►
(** * The development-time hot reloader of next.js

    A shallow embedding of [packages/next/server/dev/hot-reloader.ts]:
    the request gate ([run], [addCorsSupport], [renderScriptError],
    [ensurePage]), the attribution of compiler errors to pages
    ([findEntryModule], [erroredPages], [getCompilationErrors]), the
    compiler hooks installed by [start] (page-hash tracking, the
    [_document] watcher, the change events), the construction of the entry
    map of a pass, and [buildFallbackError].

    JavaScript values are modelled as the code uses them: [undefined] and
    [null] as [None], the truthiness tests of the source written out, a
    [Set<string>] as the list of its elements in insertion order, a
    [Map<string, string>] and plain objects used as dictionaries as
    [gmap string _], side effects on the response, the console and the
    collaborators as a trace of [Effect]s. *)

From stdpp Require Import base option list strings gmap.
From Stdlib Require Import String.

Local Open Scope string_scope.
Local Open Scope list_scope.

(** ** JavaScript strings, truthiness and sets *)

(** [!!v] for a value that is a string, [undefined] or [null]: the empty
    string is falsy like the two absent values. *)
Definition js_truthy (v : option string) : bool :=
  match v with
  | Some s => negb (String.eqb s "")
  | None => false
  end.
(** X3: [_related_words_ids] first replaces the spaces of the category label
    by underscores.  For a label that then has no regex syntax, the
    subsection identifiers it accepts are that slug behind [#], and the same
    followed by [_] and one or more decimal digits, and nothing else; the
    slug has no space left, and the regex is the one the scan of the index
    runs with. *)
Theorem related_regex_matches (related_word value : str) (regex : re) :
  let slug := replace_char 32%N (u "_") related_word in
  related_regex slug = Ok regex ->
  (fullmatch regex value = true <->
   value = u "#" ++ slug
   \/ exists digits,
        digits <> [] /\ forallb isdecimal digits = true
        /\ value = u "#" ++ slug ++ [95%N] ++ digits)
  /\ ~ In 32%N slug
  /\ (forall self,
        _related_words_ids self related_word
        = ids_loop regex (_query self) (sections_id self) []).
Proof.
  intros slug Hr; split; [exact (related_regex_language slug value Hr)|].
  split; [apply replace_char_no_space|].
  intros self; unfold _related_words_ids; fold slug; rewrite Hr; reflexivity.
Qed.

End RelatedRegex.
(** The codeword when the field of the computed width holds every
    remainder. *)
Lemma golomb_spec (log2 : float → float) (length m : Z) :
  (1 ≤ length)%Z → (1 ≤ m)%Z → (m ≤ 2 ^ golomb_width log2 m)%Z →
  ∃ code, encode_run_length_golomb log2 length m = Ok code ∧
    golomb_codeword length m (golomb_width log2 m) code.
Proof.
  intros Hl Hm Hb2. unfold encode_run_length_golomb.
  rewrite decide_False by lia. eexists. split; [done|].
  pose proof (golomb_width_pos log2 m Hm Hb2) as Hb1.
  change (if decide (1 < m)%Z then ceil_log2 log2 m else 1%Z)
    with (golomb_width log2 m).
  set (b := golomb_width log2 m) in *.
  set (q := ((length - 1) `div` m)%Z).
  set (r := ((length - 1) `mod` m)%Z).
  assert (0 ≤ q)%Z by (apply Z.div_pos; lia).
  assert (0 ≤ r < m)%Z as Hr by (apply Z.mod_pos_bound; lia).
  assert (format_0b r b = fixed_width (Z.to_nat b) r) as Hfmt.
  { rewrite <-(Z2Nat.id b) at 1 by lia.
    apply format_0b_fixed_width; [|lia]. rewrite Z2Nat.id by lia. lia. }
  unfold golomb_codeword. fold q r. rewrite Hfmt.
  split; [by rewrite str_app_assoc|].
  rewrite string_length_chars, !chars_app, chars_fixed_width, chars_str_repeat.
  rewrite !length_app, length_replicate, msb_bits_length. simpl. lia.
Qed.

(** [math.log2(2)] is 1, and so the field is 1 bit wide for [m = 2]. *)
Lemma golomb_width_2 (log2 : float → float) :
  log2 2%float = 1%float → golomb_width log2 2 = 1%Z.
Proof.
  intros Hlog2. unfold golomb_width, ceil_log2, log2_of_int.
  change (float_of_int 2) with 2%float.
  change (is_infinity 2) with false. cbv iota. rewrite Hlog2. reflexivity.
Qed.

(** C5, amended.  For every run length [l >= 1] and divisor [m >= 2] at
    which [int(math.ceil(math.log2(m)))] is the exact [ceil(log2 m)], the
    codeword is [q = (l-1) div m] ones, a zero, and [r = (l-1) mod m] in
    a field of [ceil(log2 m)] bits, [q + 1 + ceil(log2 m)] characters in
    all; for [m = 1] the field is 1 bit wide and the codeword has [q + 2]
    characters. *)
Theorem encode_run_length_golomb_spec (log2 : float → float) (length m : Z) :
  (1 ≤ length)%Z → (1 ≤ m)%Z →
  ((2 ≤ m)%Z → ceil_log2 log2 m = Z.log2_up m) →
  ∃ code, encode_run_length_golomb log2 length m = Ok code ∧
    ((2 ≤ m)%Z → golomb_codeword length m (Z.log2_up m) code) ∧
    (m = 1%Z → golomb_codeword length m 1 code).
Proof.
  intros Hl Hm Hexact.
  destruct (golomb_spec log2 length m Hl Hm (golomb_width_exact log2 m Hm Hexact))
    as (code & Hcode & Hspec).
  exists code. split; [done|]. unfold golomb_width in Hspec. split.
  - intros Hm2. rewrite decide_True in Hspec by lia. by rewrite <-Hexact.
  - intros ->. by rewrite decide_False in Hspec by lia.
Qed.

Lemma encode_run_length_golomb_spec_witness :
  ∃ code, encode_run_length_golomb (λ _, 0x1.95c01a39fbd68p+0%float) 7 3 = Ok code ∧
    ((2 ≤ 3)%Z → golomb_codeword 7 3 (Z.log2_up 3) code) ∧
    (3%Z = 1%Z → golomb_codeword 7 3 1 code).
Proof.
  apply (encode_run_length_golomb_spec (λ _, 0x1.95c01a39fbd68p+0%float) 7 3);
    [lia|lia|intros _; reflexivity].
Defined.

(** C5 as stated fails in two ways.  At [m = 1] the run length 1 is
    encoded as "00", two characters, where [q + 1 + ceil(log2 1)] is 1.
    At [m = 2^49 + 1] the binary64 logarithm of [m] is 49.0 (the float
    nearest to [49 + 2.6e-15]), the field has 49 bits and the codeword of
    the run length 1 has 50 characters, where [ceil(log2 m)] is 50 and
    [q + 1 + ceil(log2 m)] is 51. *)
Lemma encode_run_length_golomb_counterexample :
  (∀ log2 : float → float,
     encode_run_length_golomb log2 1 1 = Ok "00" ∧
     ¬ golomb_codeword 1 1 (Z.log2_up 1) "00") ∧
  (∀ log2 : float → float,
     log2 (float_of_int (2 ^ 49 + 1)) = 49%float →
     ∃ code, encode_run_length_golomb log2 1 (2 ^ 49 + 1) = Ok code ∧
       String.length code = 50 ∧
       ¬ golomb_codeword 1 (2 ^ 49 + 1) (Z.log2_up (2 ^ 49 + 1)) code).
Proof.
  split.
  - intros log2. split; [reflexivity|]. intros [_ Hlen]. by vm_compute in Hlen.
  - intros log2 Hlog2.
    assert (ceil_log2 log2 (2 ^ 49 + 1) = 49%Z) as Hwidth.
    { unfold ceil_log2, log2_of_int.
      change (is_infinity (float_of_int (2 ^ 49 + 1))) with false. cbv iota.
      rewrite Hlog2. reflexivity. }
    unfold encode_run_length_golomb.
    rewrite decide_False, decide_True, Hwidth by done.
    eexists. split; [reflexivity|]. split; [by vm_compute|].
    intros [_ Hlen]. by vm_compute in Hlen.
Qed.

(** The examples of the docstring for [m = 2]. *)
Lemma encode_run_length_golomb_examples (log2 : float → float) :
  log2 2%float = 1%float →
  encode_run_length_golomb log2 1 2 = Ok "00" ∧
  encode_run_length_golomb log2 2 2 = Ok "01" ∧
  encode_run_length_golomb log2 3 2 = Ok "100" ∧
  encode_run_length_golomb log2 4 2 = Ok "101" ∧
  encode_run_length_golomb log2 5 2 = Ok "1100".
Proof.
  intros Hlog2. unfold encode_run_length_golomb.
  change (if decide (1 < 2)%Z then ceil_log2 log2 2 else 1%Z)
    with (golomb_width log2 2).
  rewrite (golomb_width_2 log2 Hlog2). by vm_compute.
Qed.

(** ** The concrete scenarios *)

(** C6. On "HTHT" the transition stream is [1,1,1], there is the one run
    (1, 3), the only run length gets the code "0", and
    [analyze_compression] counts 1 + 1 + 1 = 3 bits, a ratio of 0.75 and
    25% of savings; on "HHHH" the stream is [0,0,0], the run is (0, 3),
    and the bit counts, the ratio and the savings are the same. *)
Theorem scenario_HTHT_HHHH (log2 : float → float) :
  to_transitions "HTHT" = [1; 1; 1]%Z ∧
  get_runs (to_transitions "HTHT") = [(1%Z, 3)] ∧
  to_transitions "HHHH" = [0; 0; 0]%Z ∧
  get_runs (to_transitions "HHHH") = [(0%Z, 3)] ∧
  ∃ a b,
    analyze_compression log2 "HTHT" = Ok a ∧
    analyze_compression log2 "HHHH" = Ok b ∧
    cr_run_codes a = [(3, "0")] ∧
    cr_encoded a = 1 + 1 + String.length "0" ∧
    cr_encoded a = 3 ∧
    cr_original a = 4 ∧
    cr_ratio a = 0.75%float ∧
    cr_savings a = 25%float ∧
    cr_run_codes b = cr_run_codes a ∧
    cr_encoded b = cr_encoded a ∧
    cr_original b = cr_original a ∧
    cr_ratio b = cr_ratio a ∧
    cr_savings b = cr_savings a.
Proof.
  split_and!; [reflexivity..|].
  eexists _, _. split; [vm_compute; reflexivity|].
  split; [vm_compute; reflexivity|].
  split_and!; reflexivity.
Qed.

(** The same input in [analyze_sequence]: every method counts 3 bits. *)
Lemma scenario_HTHT_analyze_sequence :
  ∃ a b,
    analyze_sequence "HTHT" = Ok a ∧ analyze_sequence "HHHH" = Ok b ∧
    mr_bits (sr_separate a) = 3 ∧ mr_ratio (sr_separate a) = 0.75%float ∧
    mr_bits (sr_separate b) = 3 ∧ mr_ratio (sr_separate b) = 0.75%float.
Proof.
  eexists _, _. split; [vm_compute; reflexivity|].
  split; [vm_compute; reflexivity|]. split_and!; reflexivity.
Qed.

(** ** Flips too short to have a transition *)

Lemma to_transitions_short (flips : string) :
  String.length flips ≤ 1 → to_transitions flips = [].
Proof.
  intros Hn. apply transition_stream_short. by rewrite string_length_list.
Qed.

(** With at most one flip, [analyze_compression] and [analyze_sequence]
    stop at the division by the length of the transition stream. *)
Lemma analyses_short_raise (log2 : float → float) (flips : string) :
  String.length flips ≤ 1 →
  analyze_compression log2 flips = Raise ZeroDivisionError ∧
  analyze_sequence flips = Raise ZeroDivisionError.
Proof.
  intros Hn. unfold analyze_compression, analyze_sequence.
  by rewrite (to_transitions_short flips Hn).
Qed.

(** C7, at the input "H".  The transition stream is empty, and both
    [analyze_compression] and [analyze_sequence] raise a
    [ZeroDivisionError] on it, while [compress_sequence], which guards its
    divisions by [if errors else ...], returns a result. *)
Theorem analyses_single_flip (log2 : float → float) :
  to_transitions "H" = [] ∧
  analyze_compression log2 "H" = Raise ZeroDivisionError ∧
  analyze_sequence "H" = Raise ZeroDivisionError ∧
  ∃ r, compress_sequence log2 "H" true 2 = Ok r ∧
    cs_error_stream r = [] ∧ cs_runs r = [] ∧ cs_compressed_bits r = 2.
Proof.
  split_and!; [reflexivity..|].
  eexists. split; [vm_compute; reflexivity|]. split_and!; reflexivity.
Qed.

(** With no flip at all, [compress_sequence] fails as well, at [bits[0]]. *)
Lemma compress_sequence_empty (log2 : float → float) (use_golomb : bool) (m : Z) :
  compress_sequence log2 "" use_golomb m = Raise IndexError.
Proof. reflexivity. Qed.

(** ** The empty frequency table *)

(** C8, amended.  On a frequency table without symbols nothing fails:
    [build_huffman_codes] returns the empty code table, and
    [build_huffman_tree] returns [None]. *)
Theorem build_huffman_empty {Sym : Type} `{EqDecision Sym} :
  build_huffman_codes (Sym:=Sym) [] = Ok [] ∧
  build_huffman_tree (Sym:=Sym) [] = Ok None.
Proof. split; reflexivity. Qed.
◄
PROBLEM TO SOLVE: All lines from the beginning of the listing through the one with "[_document] watcher, the" are to be restated word for word, and only those.

WRITTEN RESPONSE:
(** * The development-time hot reloader of next.js

    A shallow embedding of [packages/next/server/dev/hot-reloader.ts]:
    the request gate ([run], [addCorsSupport], [renderScriptError],
    [ensurePage]), the attribution of compiler errors to pages
    ([findEntryModule], [erroredPages], [getCompilationErrors]), the
    compiler hooks installed by [start] (page-hash tracking, the
    [_document] watcher, the change events), the construction of the entry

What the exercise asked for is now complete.